To overcome the drawbacks of conventional wet methods, the work presented here describes a novel and facile approach to produce various ISNs−polymer core-shell including ZnO, TiO2, and Fe3O4 nanoparticles by a surfactant-free aerosol-based synthesis [1]. In this regard, fresh spherical ZnO nanoparticles were initially generated by spark discharge followed by the sintering furnace in the gas phase. The size distributions of the spark generated ZnO nanoparticles sintered at different temperatures were measured using a scanning mobility particle sizer (SMPS).
The resulting ZnO nanoparticles exhibit excellent performance in the photocatalytic surface-initiated polymerization of butyl acrylate monomer in the continuous aerosol–photopolymerization, within the average aerosol residence time of 35 s in the photoreactor. This method is based on heterogeneous condensation of monomer vapor around the surface of gas-born ISNs, which is then polymerized ‘‘in flight’’ under UV light irradiation. In this one-pot synthesis, ISNs act not only as inorganic cores, but also at the same time are able to release charge carriers (electron-hole pairs) upon photoexcitation which drive the free radical polymerization near their surface. Therefore, no added initiator is required. To further investigate the basis and the mechanism of our experimental results, the optical properties of ZnO nanoparticles during the UV irradiation in the gas phase process was simulated by a three-dimensional finite difference time-domain (FDTD) method. Moreover, the coating efficiency was evaluated by aerosol photoemission and the results demonstrate that monomer and polymer coating efficiency are 99% and 80%, respectively.

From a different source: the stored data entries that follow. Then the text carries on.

(* ===== verification/CepSequences.v ===== *)
(** * CepSequences: sequence patterns, from the DSL to the matches

    Models the pattern expressions of [src/cep/dsl/CEPState.hpp] and their
    translation by [Matcher::constructNFA] ([src/cep/Matcher.hpp]), and proves
    what the two engines of [Cep.v] publish for a sequence pattern. *)

From stdpp Require Import pretty.
From S2P Require Import Prelude Stream OrderedMap Cep.

(** ** Pattern expressions (CEPState.hpp) *)

Inductive Op := SEQ | OR | NOT | START | END.

Section dsl.
Context {Ev D : Type}.

(** a state object: its id and its predicate; the start state has none *)
Record CEPNode := mkNode { node_id : Z; node_pred : option (EdgePredicate (Ev := Ev) (D := D)) }.

Record Expr := mkExpr { op : Op; fromState : CEPNode; toState : option CEPNode }.

(** [CEPState]: a node and the expressions collected in it *)
Record CEPState := mkCEPState { node : CEPNode; exprs : list Expr }.

(** the three constructors: the start state, a final state (tag [Stopp]) and
    an intermediate one, whose id is the next value of the global counter *)
Definition CEPState_start : CEPState := let n := mkNode 0 None in mkCEPState n [mkExpr START n None].
Definition CEPState_stop (p : EdgePredicate) : CEPState := let n := mkNode 1000 (Some p) in mkCEPState n [mkExpr END n None].
Definition CEPState_mid (p : EdgePredicate) (globalId : Z) : CEPState * Z :=
  (mkCEPState (mkNode (globalId + 1) (Some p)) [], globalId + 1).
(** An outdated report takes the vehicle's current segment away, however many
    newer reports there are: its next change of segment goes unnoticed. *)
Lemma outdated_report_hides_change :
  let go := [(at_ 0 1 60 3, false); (at_ 590 1 60 4, false)] in
  exists st1 st2, lr_states go lr_init = Ok st1 /\ lr_states (go ++ [(at_ 0 1 60 3, true)]) lr_init = Ok st2 /\
    (changedSegment 1 5 st1).1 = true /\ (changedSegment 1 5 st2).1 = false.
Proof. do 2 eexists. split; [vm_compute; reflexivity|]. split; [vm_compute; reflexivity|]. split; vm_compute; reflexivity. Qed.
End Highway.
(* ===== verification/Graphs.v ===== *)
(** * Graphs: the boost graph over a sparse matrix

    [usecases/MatrixProcessing/operations/Graph.hpp] and the edge iterators of
    [SparseMatrix.hpp].  A graph is a pointer to a matrix, so its operations are
    on the matrix itself; vertices are indices, edges are pairs of them.  A
    write that inserts an entry moves the storage: the iterators over the matrix
    dangle after it. *)

From S2P Require Import Prelude Stream SparseMatrices.

(** [nonZeros] counts the entries, a row occurs once in a column *)
Class SparseCounts (M : Type) {ops : SparseOps M} := {
  sp_column_rows : forall m j, NoDup (sp_column m j).*1;
  sp_nonZeros_count : forall m, sp_nonZeros m = length (seqZ 0 (sp_cols m) ≫= sp_column m);
}.

Section graph.
Context {M : Type} `{SL : SparseLaws M} {K : Type}.
Implicit Types g : Matrix (M := M) (K := K).

Abbreviation vertex_descriptor := Z (only parsing).
Abbreviation edge_descriptor := (Z * Z)%type (only parsing).

(** ** Cells *)

Definition is_stored g (x y : Z) : bool := existsb (fun e => e.1 =? x) (sp_column (matrix g) y).

(** [Graph::get], the reference of [coeffRef]: a missing entry is inserted *)
Definition get (x y : Z) g : result (Matrix (M := M) (K := K) * Z) :=
  _ ← guard_else (in_range (matrix g) x y) OutOfBounds;
  if is_stored g x y then Ok (g, sp_coeff (matrix g) x y) else (g ← put x y 0 g; Ok (g, 0)).

(** [property_edge_map::operator[]] *)
Definition edge_weight (e : edge_descriptor) g : result (Matrix (M := M) (K := K) * Z) := get e.1 e.2 g.

(** [property_data_map_index::operator[]], [vertex(v, g)], [null_vertex] *)
Definition vertex_index (x : vertex_descriptor) : vertex_descriptor := x.
Definition vertex (v : vertex_descriptor) g : vertex_descriptor := v.
Definition null_vertex : vertex_descriptor := -1.

(** ** Vertices *)

Definition num_vertices g : Z := u32 (Z.min (getRows g) (getCols g)).
Definition num_edges g : Z := u32 (Z.of_nat (getNumElements g)).

(** [VertexIterator] is the vertex; [vi_post] is [operator++(int)]: the iterator
    afterwards and the one that is returned *)
Definition vi_next (id : Z) : Z := id + 1.
Definition vi_prev (id : Z) : Z := id - 1.
Definition vi_post (id : Z) : Z * Z := let id := vi_next id in (id, id).
Definition vi_not_equal (id id' : Z) : bool := negb (id =? id').

Definition beginVertex g : Z := 0.
Definition endVertex g : Z := getRows g.
Definition vertices g : Z * Z := (beginVertex g, endVertex g).

(** the vertices a loop over such a pair visits *)
Fixpoint vertex_loop (fuel : nat) (beg stop : Z) : result (list vertex_descriptor) :=
  if vi_not_equal beg stop then
    match fuel with
    | O => Err Waits
    | S fuel => l ← vertex_loop fuel (vi_next beg) stop; Ok (beg :: l)
    end
  else Ok [].

(** resizes to the size it has *)
Definition add_vertex g : Matrix (M := M) (K := K) * vertex_descriptor := let g := resize (getRows g) (getCols g) g in (g, getCols g).
Definition remove_vertex (u : vertex_descriptor) g : result (Matrix (M := M) (K := K)) := Err AssertFailed.

(** [getCountNonZerosByVer] *)
Definition getCountNonZerosByVer (u : vertex_descriptor) g : result Z :=
  l ← inner_at g u; Ok (u32 (Z.of_nat (length l))).
Definition in_degree := getCountNonZerosByVer.
Definition out_degree := getCountNonZerosByVer.
Definition degree := in_degree.

(** ** SparseEdgeIterator *)

(** [None]: the default constructor, whose Eigen iterator is at its end *)
Definition EdgeIterator : Type := option SparseIterator.

Definition new_EdgeIterator (id : vertex_descriptor) g : result EdgeIterator := inner ← inner_at g id; Ok (Some (mkIt id inner)).

Definition it_index (it : EdgeIterator) : Z := from_option index 0 it.
Definition it_inner (it : EdgeIterator) : list (Z * Z) := from_option inner [] it.

(** the loop of [operator==]; fuel: the number of columns *)
Fixpoint it_advance (fuel : nat) g (it : EdgeIterator) (stop : Z) : result EdgeIterator :=
  match it_inner it with
  | [] =>
      if it_index it =? stop then Ok it
      else match fuel, it with
           | O, _ => Err Waits
           | S _, None => Err Dangling
           | S fuel, Some _ => it ← new_EdgeIterator (it_index it + 1) g; it_advance fuel g it stop
           end
  | _ => Ok it
  end.

Definition it_equal g (it rhs : EdgeIterator) : result (EdgeIterator * bool) :=
  it ← it_advance (Z.to_nat (getCols g)) g it (it_index rhs);
  Ok (it, match it_inner it with [] => true | _ => false end).

(** [operator*] and [getIndex] where there is an entry, [operator++] *)
Definition it_edge (it : EdgeIterator) : option edge_descriptor := e ← head (it_inner it); Some (it_index it, e.1).
Definition it_row (it : EdgeIterator) : option Z := e ← head (it_inner it); Some e.1.
Definition it_next (it : EdgeIterator) : EdgeIterator := it ← it; Some (mkIt (index it) (tail (inner it))).

(** a loop from one iterator to another: the body returns from the function,
    [inl], or goes on; fuel: one more than the number of entries *)
Fixpoint edge_loop {R S : Type} (body : EdgeIterator -> S -> R + S) (fuel : nat) g (it stop : EdgeIterator) (s : S) : result (R + S) :=
  r ← it_equal g it stop;
  let '(it, equal) := (r : EdgeIterator * bool) in
  if equal then Ok (inr s)
  else match fuel with
       | O => Err Waits
       | Datatypes.S fuel =>
           match body it s with
           | inl r => Ok (inl r)
           | inr s => edge_loop body fuel g (it_next it) stop s
           end
       end.

Definition loop_fuel g : nat := S (length (entries g)).

(** ** Edges *)

Definition beginEdgeIterator (u : vertex_descriptor) g : result EdgeIterator := new_EdgeIterator u g.
Definition endEdgeIterator (u : vertex_descriptor) g : result EdgeIterator := new_EdgeIterator u g.

Definition out_edges (u : vertex_descriptor) g : result (EdgeIterator * EdgeIterator) :=
  b ← beginEdgeIterator u g; e ← endEdgeIterator u g; Ok (b, e).

Definition edges g : result (EdgeIterator * EdgeIterator) :=
  b ← beginEdgeIterator 0 g; e ← endEdgeIterator (getCols g - 1) g; Ok (b, e).

(** [SparseInEdgeIterator(m, id)] and [SparseAdjVerticesIterator(m, id)]: the
    base is a temporary, the iterator itself is the default one *)
Definition new_InEdgeIterator (id : vertex_descriptor) g : result EdgeIterator := _ ← new_EdgeIterator id g; Ok None.
Definition new_AdjVerticesIterator (id : vertex_descriptor) g : result EdgeIterator := _ ← new_EdgeIterator id g; Ok None.

Definition in_edges (u : vertex_descriptor) g : result (EdgeIterator * EdgeIterator) :=
  b ← new_InEdgeIterator u g; e ← new_InEdgeIterator u g; Ok (b, e).
Definition adjacent_vertices (u : vertex_descriptor) g : result (EdgeIterator * EdgeIterator) :=
  b ← new_AdjVerticesIterator u g; e ← new_AdjVerticesIterator u g; Ok (b, e).

(** [operator*] of the two *)
Definition in_edge (it : EdgeIterator) : option edge_descriptor := e ← head (it_inner it); Some (e.1, it_index it).
Definition adj_vertex (it : EdgeIterator) : option vertex_descriptor := it_row it.

(** what a loop over a pair of iterators reads *)
Definition visit {A : Type} (read : EdgeIterator -> option A) (range : result (EdgeIterator * EdgeIterator)) g : result (list A) :=
  r ← range;
  let '(b, e) := (r : EdgeIterator * EdgeIterator) in
  s ← edge_loop (R := False) (fun it l => inr (l ++ option_list (read it))) (loop_fuel g) g b e [];
  Ok (match s with inl f => False_rect _ f | inr l => l end).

Then, to verify the generality of this method toward coating different kinds of ISNs, rod-like ZnO, TiO2 P25, and magnetic Fe3O4 nanoparticles were used as inorganic cores and photoinitiators. Interestingly, the thickness of polymer shell can be easily adjusted at the desired nanoscale by tuning the monomer vapor pressure. The molecular structure of the core-shell nanoparticles was characterized using 1H NMR, FTIR, XRD and UV−vis spectroscopy. The polymer shell was also confirmed by TEM and XPS methods.
Finally, to investigate the potential applications of the nanohybrids in the fabrication of novel composites, the successful change in the surface hydrophobicity of ISNs after the encapsulation with the polymer shell was confirmed by their preference for an organic solvent.
[1] M. Shaban, J. Poostforooshan, and A. P. Weber, J. Mater. Chem. A, 2017, 5, 18651–18663.